Pescim6 1Departamento de Informatica e Estatstica, Universidade Federal de Santa Catarina 2STORM Research Centre, London File Size: KB. Nonparametric maximum likelihood estimation for random effect models: nppbib: Nonparametric Partially-Balanced Incomplete Block Design Analysis: npst: A generalization of the nonparametric seasonality tests of Hewitt et al.

() and Rogerson () nsRFA: Non-supervised Regional Frequency Analysis: numDeriv: Accurate Numerical Derivatives. Density, distribution function, quantile function and random generation for the Birnbaum-Saunders (fatigue life) distribution. R adalah sebuah aplikasi software gratis (berlisensi open-source GPL) dalam bentuk language dan environment untuk perhitungan dan pembuatan grafik yang berhubungan dengan statistik.

Software R merupakan projek GNU yang serupa dengan S language dan environment yang dikembangkan oleh John Chambers dan rekan-rekannya di Bell Laboratories (dahulunya AT&T. Robust statistical modeling using the Birnbaum-Saunders-t distribution applied to insurance., Applied Stochastic Models in Business and Industry, 28 16– doi/asmb Mathematical Reviews (MathSciNet): MR Digital Object Identifier: doi/asmbCited by: Publications.

Awarded papers. Leiva V, Barros M, Paula GA, Galea M () Influence diagnostics in log-Birnbaum-Saunders regression models with censored data.

Computational Statistics and Data Analysis 51(12) Article awarded by Elsevier to the most cited paper during two consecutive periods: / Harri Hietikko Comparison between the least squares, maximum likelihood and Bayes estimation of simple ARMA models Bernard Clement and Sukharanyan Chakraborty and Bimal K.

Sinha and Narayan C. Giri Tests for the mean. Asymptotic Theory for Maximum Likelihood Estimation Estimating Equations Statistical Quality Control And Reliability Analysis Using the Birnbaum-Saunders Distribution with Industrial Applications.- It next presents basic asymptotic approximations with one-dimensional parameter models as examples.

The book also describes.
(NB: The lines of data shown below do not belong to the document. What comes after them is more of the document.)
Lemma gather_blocked (tasks : list (result verification)) :
  Hang ∈ tasks ->
  gather (Some <$> tasks) = Hang
  \/ exists e, gather (Some <$> tasks) = Raise e
               /\ existsb blocked (Some <$> tasks) = true.
Proof.
  induction tasks as [|o tasks IH]; intros Hin.
  - now apply not_elem_of_nil in Hin.
  - cbn [fmap list_fmap gather existsb].
    destruct o as [v|e|]; [| right; exists e; split; [reflexivity|] | now left].
    + apply elem_of_cons in Hin as [Hin|Hin]; [discriminate|].
      destruct (IH Hin) as [Hg | (e & Hg & Hb)]; cbn [fmap] in *.
      * left. now rewrite Hg.
      * right. exists e. rewrite Hg. now split.
    + apply elem_of_cons in Hin as [Hin|Hin]; [discriminate|].
      cbn [blocked orb].
      clear IH. induction tasks as [|o tasks IH].
      * now apply not_elem_of_nil in Hin.
      * cbn [fmap list_fmap existsb].
        apply elem_of_cons in Hin as [<-|Hin]; [reflexivity|].
        rewrite (IH Hin). apply orb_true_r.
Qed.

Lemma gather_first_raise (before : list verification) (e : exn)
    (after : list (result verification)) :
  gather (Some <$> ((Ret <$> before) ++ Raise e :: after)) = Raise e.
Proof.
  induction before as [|v before IH]; [reflexivity|].
  cbn [fmap list_fmap app gather]. cbn [fmap] in IH. now rewrite IH.
Qed.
TZ oai:RePEc:eee:csdana:vyi:c:pRePEc:eee:csdana RePEc:eee:csdana:vyi:c:p Birnbaum-Saunders and Lognormal Kernel Estimators for Modelling Durations in High Frequency Financial Data Xiaodong Jin Department of Mathematics UNC at Charlotte, Charlotte, NC, USA E-mail: [email protected] and Janusz Kawczak Department of Mathematics UNC at Charlotte, Charlotte, NC, USA E-mail: [email protected]   Birnbaum-Saunders Model Based on Skew-Normal Distribution: bst: Maximum Likelihood Estimation of a Log-Concave Density Function: CNOGpro: Copy Numbers of Genes in prokaryotes: Approximate conditional inference for logistic and loglinear models: condGEE: Parameter estimation in conditional GEE for recurrent event gap times.
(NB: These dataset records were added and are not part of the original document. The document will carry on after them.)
Lemma bind_put {B} (s' : Provider) (f : unit -> M B) (s : Provider) :
  bind (put s') f s = f tt s'.
Proof. unfold bind, put. cbn. apply reply_eta. Qed.

Lemma bind_emit {B} (ev : Event) (f : unit -> M B) (s : Provider) :
  bind (emit ev) f s
  = mkReply (completion (f tt s)) (state (f tt s)) (ev :: trace (f tt s)).
Proof. reflexivity. Qed.

(** Induction on a directory tree, with the property for every entry of a
    directory. *)
Fixpoint fsnode_entries_ind (P : fsnode -> Prop)
    (HFile : forall contents, P (File contents))
    (HDir : forall entries, Forall (fun ne => P (snd ne)) entries ->
                            P (Dir entries))
    (HUnlistable : forall error, P (Unlistable error))
    (node : fsnode) {struct node} : P node :=
  match node with
  | File contents => HFile contents
  | Unlistable error => HUnlistable error
  | Dir entries =>
      HDir entries
        ((fix each (entries : list (jsstring * fsnode))
            : Forall (fun ne => P (snd ne)) entries :=
            match entries with
            | [] => Forall_nil _
            | ne :: rest =>
                Forall_cons ne
                  (fsnode_entries_ind P HFile HDir HUnlistable (snd ne))
                  (each rest)
            end) entries)
  end.

(** ** Sorting *)

Lemma keyCompare_opp (a b : list N) :
  keyCompare b a = CompOpp (keyCompare a b).
Proof.
  revert b. induction a as [|x a IH]; intros [|y b]; simpl; try reflexivity.
  rewrite (N.compare_antisym x y).
  destruct (N.compare x y); simpl; [apply IH | reflexivity | reflexivity].
Qed.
Computational Statistics & Data Analysis Pdf Number 2, Decem Aurelio R. Pdf. Oliveira and Mário A. Nascimento and Christiano Lyra Efficient implementation and benchmark of interior point methods for the polynomial $ L_1 $ fitting problem Aaron Childs and N.

Balakrishnan Some approximations to the multivariate hypergeometric distribution with applications to.bbmle Tools for general maximum likelihood estimation bs Package for the Birnbaum-Saunders distribution bsml Basis Selection from Multiple Libraries cond Approximate conditional inference for logistic and loglinear models condGEE Parameter estimation .demand data in inventory ebook see Leiva et al.

[ ] and Rojas et al. []. Our ebook objective is to explore the use of the BS distri-bution in inventory management. Di erently from previous studies that exclusively considered the e ects of one given distribution on inventory decision-making, we also analyze.